Al poco se presenta con la bebida en su mano ensortijada. está de pie, apoyada en una de las jamabas del portal que da al pasillo y me hace una seña con la cabeza. Me levanto de inmediato y cojo la mano que me tiende; como un borrego me dejo llevar hasta a su habitación.
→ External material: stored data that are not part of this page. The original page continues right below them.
(** Both platforms linked; every remote call resolves; a scheduled or
    updated resource gets the id [new] on creation and keeps its id on
    update.  The delete calls never settle. *)
Definition env_ok : Env :=
  {| now := ten_am;
     utcOffset := 0;
     linkedPlatforms := [youtube; facebook];
     supports_stream_schedule := fun _ => true;
     yt_state_settings := ytOptions;
     fb_state_settings := fbOptions;
     validateFields := Resolved tt;
     yt_prepopulateInfo := Resolved tt;
     fetchBroadcasts :=
       Resolved [broadcast "y1" "ready" ten_am; broadcast "y2" "complete" midnight];
     fb_prepopulateInfo := Resolved tt;
     fetchAllVideos :=
       Resolved [videoExt "f1" ten_am; videoExt "f2" ten_am; videoExt "f3" midnight];
     updateBroadcast := fun id _ => Resolved (broadcast id "ready" ten_am);
     updateLiveVideo := fun id _ => Resolved (video id ten_am);
     yt_scheduleStream := fun t _ => Resolved (broadcast "new" "created" t);
     fb_scheduleStream := fun t _ => Resolved (video "new" t);
     getDestinationId := fun _ => "p1"%string;
     removeBroadcast := fun _ => Pending;
     removeLiveVideo := fun _ _ => Pending |}.

(** The same services with every update, create and delete call rejected. *)
Definition env_rejecting : Env :=
  {| now := ten_am;
     utcOffset := 0;
     linkedPlatforms := [youtube; facebook];
     supports_stream_schedule := fun _ => true;
     yt_state_settings := ytOptions;
     fb_state_settings := fbOptions;
     validateFields := Resolved tt;
     yt_prepopulateInfo := Resolved tt;
     fetchBroadcasts := Resolved [];
     fb_prepopulateInfo := Resolved tt;
     fetchAllVideos := Resolved [];
     updateBroadcast := fun _ _ => Rejected "rejected"%string;
     updateLiveVideo := fun _ _ => Rejected "rejected"%string;
     yt_scheduleStream := fun _ _ => Rejected "rejected"%string;
     fb_scheduleStream := fun _ _ => Rejected "rejected"%string;
     getDestinationId := fun _ => "p1"%string;
     removeBroadcast := fun _ => Rejected "rejected"%string;
     removeLiveVideo := fun _ _ => Rejected "rejected"%string |}.

(** The modal is open on [platform] for the event [selected] (the empty
    string while a new event is drafted). *)
Definition opened (evs : list IStreamEvent) (selected : string) (platform : TPlatform)
  : SchedulerState :=
  {| isLoading := false;
     isEventsLoaded := true;
     events := evs;
     isModalVisible := true;
     selectedEventId := selected;
     time := ten_am;
     selectedPlatform := platform;
     platformSettings := defaultPlatformSettings env_ok |}.

(** The calendar page with the modal closed. *)
Definition closed (evs : list IStreamEvent) (platform : TPlatform) (t : Z)
  : SchedulerState :=
  {| isLoading := false;
     isEventsLoaded := true;
     events := evs;
     isModalVisible := false;
     selectedEventId := EmptyString;
     time := t;
     selectedPlatform := platform;
     platformSettings := defaultPlatformSettings env_ok |}.

Definition world (s : SchedulerState) : World := mkWorld s [] [].

End Sample.

Module SampleEdit.

(** Both fetches resolve to the settings of the resource asked for. *)
Definition services : EditServices :=
  {| fetchStartStreamOptionsForBroadcast :=
       fun id => Resolved (mkYtOptions id "Stream" (Some Sample.ten_am));
     fetchStartStreamOptionsForVideo :=
       fun id destType _ => Resolved (mkFbOptions id "Live" destType (Some Sample.ten_am)) |}.

(** Only Facebook is linked, and the YouTube service is down. *)
Definition env_facebook_only : Env :=
  {| now := Sample.ten_am;
     utcOffset := 0;
     linkedPlatforms := [twitch; facebook];
     supports_stream_schedule := fun p => platform_eqb p facebook;
     yt_state_settings := Sample.ytOptions;
     fb_state_settings := Sample.fbOptions;
     validateFields := Rejected "invalid"%string;
     yt_prepopulateInfo := Rejected "down"%string;
     fetchBroadcasts := Rejected "down"%string;
     fb_prepopulateInfo := Resolved tt;
     fetchAllVideos := Resolved [Sample.videoExt "f1" Sample.ten_am];
     updateBroadcast := fun _ _ => Pending;
     updateLiveVideo := fun id _ => Resolved (Sample.video id Sample.midnight);
     yt_scheduleStream := fun _ _ => Pending;
     fb_scheduleStream := fun t _ => Resolved (Sample.video "new" t);
     getDestinationId := fun _ => "p1"%string;
     removeBroadcast := fun _ => Pending;
     removeLiveVideo := fun _ _ => Pending |}.

End SampleEdit.

(** * Properties *)

Lemma platform_eqb_eq p q : platform_eqb p q = true <-> p = q.
Proof. destruct p, q; simpl; split; congruence. Qed.

(** ** Arrays *)

Lemma forEach_push_map {X} (convert : X -> IStreamEvent) (xs : list X) :
  forall evs, forEach_push convert xs evs = evs ++ map convert xs.
Proof.
  unfold forEach_push.
  induction xs as [|x xs IH]; intros evs; simpl.
  - now rewrite app_nil_r.
  - rewrite IH, <- app_assoc. reflexivity.
Qed.

Lemma findIndex_lower {A} (p : A -> bool) (arr : list A) : -1 <= findIndex p arr.
Proof.
  induction arr as [|x rest IH]; simpl; [lia|].
  destruct (p x); [lia|].
  destruct (findIndex p rest <? 0) eqn:E; lia.
Qed.

(** [findIndex] answers [-1] exactly when no element passes the test. *)
Lemma findIndex_none {A} (p : A -> bool) (arr : list A) :
  findIndex p arr = -1 <-> (forall x, In x arr -> p x = false).
Proof.
  induction arr as [|a rest IH]; simpl.
  - split; [intros _ x []|reflexivity].
  - destruct (p a) eqn:Pa.
    + split; [discriminate|]. intros H. specialize (H a (or_introl eq_refl)). congruence.
    + pose proof (findIndex_lower p rest) as L.
      destruct (findIndex p rest <? 0) eqn:E.
      * apply Z.ltb_lt in E. assert (Hm : findIndex p rest = -1) by lia.
        split; [|reflexivity]. intros _ x [<-|Hx]; [assumption|].
        now apply (proj1 IH Hm).
      * apply Z.ltb_ge in E. split; [lia|]. intros H.
        assert (Hm : findIndex p rest = -1) by (apply IH; intros; apply H; now right).
        lia.
Qed.

(** Otherwise it is the position of the first element that passes. *)
Lemma findIndex_first {A} (p : A -> bool) (arr : list A) :
  0 <= findIndex p arr ->
  exists before x after,
    arr = before ++ x :: after
    /\ findIndex p arr = Z.of_nat (length before)
    /\ p x = true
    /\ (forall y, In y before -> p y = false).
Proof.
  induction arr as [|a rest IH]; simpl; [lia|].
  destruct (p a) eqn:Pa.
  - intros _. exists [], a, rest. simpl. repeat split; auto. intros y [].
  - destruct (findIndex p rest <? 0) eqn:E; [lia|].
    apply Z.ltb_ge in E. intros _.
    destruct (IH E) as (before & x & after & -> & Hi & Px & Hb).
    exists (a :: before), x, after. simpl. repeat split; auto.
    + rewrite Hi. lia.
    + intros y [<-|Hy]; auto.
Qed.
Al despertarme por la mañana caigo en la cuenta que no estoy en mi cama, que lo que pasó no fue un sueño. Miro a la mujer, aún más bonita de lo que la recordaba y pienso en la enorme suerte que he tenido. Ruego a dios que se repita la experiencia, que no sea un escarceo sin mayores pretensiones. Me giro y veo mi foto sobre la mesilla, soy yo, pero en esta foto tengo barba.

Marcho sin despedirme, con la idea clara de que tendré que volver.